Lipschuetz, Eliezer Meir
LIPSCHUETZ, ELIEZER MEIR
LIPSCHUETZ, ELIEZER MEIR (1879–1946), Hebraist, religious educator, and historical writer in Ereẓ Israel. Lipschuetz was born in Skole (Galicia). He was a businessman in Lemberg, but influenced by S. *Buber, he began studying medieval Jewish history and literature. Lipschuetz had early devoted himself to the revival of Hebrew, not only as a literary medium, but also and above all as a spoken language (in the Sephardi pronunciation). He attracted a circle of like-minded friends, such as Joseph Babad, A. *Barash, Ḥ. *Yalon, Mordecai Ben-Ezekiel, and, especially, S.Y. *Agnon. His wife, too, spoke Hebrew and his child was the first in Lvov to grow up with Hebrew as his mother tongue. In 1910 Lipschuetz began teaching Hebrew and Jewish history at the *Ezra teacher's seminary in Jerusalem.

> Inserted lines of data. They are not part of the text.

(** * Frame flow control of ya-webadb: TaskQueue, RedrawController, RendererController

    A shallow embedding of

    - [TaskQueue]            (stream-extra, [src/unnamed/part_000]),
    - [RedrawController]     (scrcpy decoder, [src/unnamed/part_001]),
    - [RendererController]   ([video/render/flow-control.ts]),

    together with the part of the ECMAScript promise machinery these
    classes are written against: a heap of promises, each pending promise
    with its list of reactions, and the FIFO queue of microtasks.

    Closures of the source are defunctionalised: every callback passed to
    [then]/[catch] and every continuation of an [await] is a constructor
    of [handler], interpreted by [run_reaction]. *)

From stdpp Require Import base option list sets strings.
From Stdlib Require Import Lia.

Set Default Proof Using "Type".

(** ** Values, frames and promises *)

(** Values that flow through promises: results of tasks and thrown errors. *)
Inductive value :=
  | VUndefined
  | VNum (n : nat)
  | VError (msg : string).

Global Instance value_eq_dec : EqDecision value.
Proof. solve_decision. Defined.

(** [new Error("TaskQueue is disposed")], part_000 lines 18 and 50. *)
Definition ErrDisposed : value := VError "TaskQueue is disposed".

(** What [undefined!.clone()] throws (part_001 line 71). *)
Definition ErrTypeError : value := VError "TypeError".

(** A [VideoFrame]: either one handed in by the caller, or the [serial]-th
    clone made by the controller, remembering what it was cloned from. *)
Inductive frame :=
  | FInput (n : nat)
  | FClone (src : frame) (serial : nat).

Global Instance frame_eq_dec : EqDecision frame.
Proof. solve_decision. Defined.

Abbreviation pid := nat.

Inductive outcome :=
  | Fulfilled (v : value)
  | Rejected (e : value).

Global Instance outcome_eq_dec : EqDecision outcome.
Proof. solve_decision. Defined.

(** What an externally supplied task does when it is called:
    return a plain value, throw, or return a promise that the
    environment settles later. *)
Inductive behaviour :=
  | BReturn (v : value)
  | BThrow (e : value)
  | BAsync.

(** What the draw callback [this.#draw(frame)] does when it is called
    ([MaybePromiseLike<undefined>]). *)
Inductive callback :=
  | CbReturn
  | CbThrow (e : value)
  | CbAsync.

(** The closures handed to [TaskQueue.enqueue]. *)
Inductive task :=
  | TExternal (b : behaviour)
      (* a task of some other client of the queue *)
  | TDraw (f : frame) (cb : callback)
      (* part_001 lines 39-45 *)
  | TRedraw (tok : nat) (cb : callback).
      (* part_001 lines 64-77; [tok] is the captured AbortController *)

(** Callbacks registered on promises.  The number carried by [HRunTask] and
    [HFinally] is the submission ticket of the task, used only to label
    trace events. *)
Inductive handler :=
  | HReadyIdle (bail : bool)
      (* part_000 lines 26-33: then(() => {}, e => { if (bail) throw e }) *)
  | HSuppress
      (* part_000 line 41: catch(() => {}) *)
  | HRunTask (n : nat) (t : task)
      (* part_000 lines 48-54: then(() => { if (disposed) throw ..; return task() }) *)
  | HReadyChain (bail : bool)
      (* part_000 lines 55-62: then(() => {}, e => { if (bail || disposed) throw e }) *)
  | HForward
      (* the resolving functions of the target promise *)
  | HFinally (n : nat) (f : frame).
      (* part_001 lines 42-44 / 74-76: resumption after [await this.#draw(frame)] *)

Record reaction := Reaction { r_handler : handler; r_target : pid }.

As the result of the Hebrew versus German conflict, he left to take up a post with the Hebrew Teachers Seminary. In 1917 he was expelled from Palestine by the Turks and found refuge in Berlin, where he continued studying and writing to Jewish scholars. In 1920 he returned to Palestine and the following year founded the Mizrachi Teachers' Seminary, which he headed until his death. Lipschuetz worked actively in the religious education department of the Zionist Organization and was one of the architects of the Mizrachi school network. He was also an active member of the Va'ad ha-Lashon, now the Academy of the Hebrew Language. In addition to Lipschuetz' Raschi (1912), a classic biography, he wrote a great number of essays on scholarly educational, literary, and linguistic subjects. Among these is one on S.Y. Agnon (1926), whose importance he was one of the first to recognize. A large part of his work was reissued in his collected writings, Ketavim (3 vols., 1947–57), but much remains in manuscript, including a voluminous correspondence.
A.B. Posner, E.M. Lipschuetz (Heb., 1941); O. Wolfsberg (Aviad), Deyokena'ot (1962), 152–4; A.J. Brawer, Zikhronot (1966), 214–5, 441–6; Kressel, Leksikon, 2 (1967), s.v.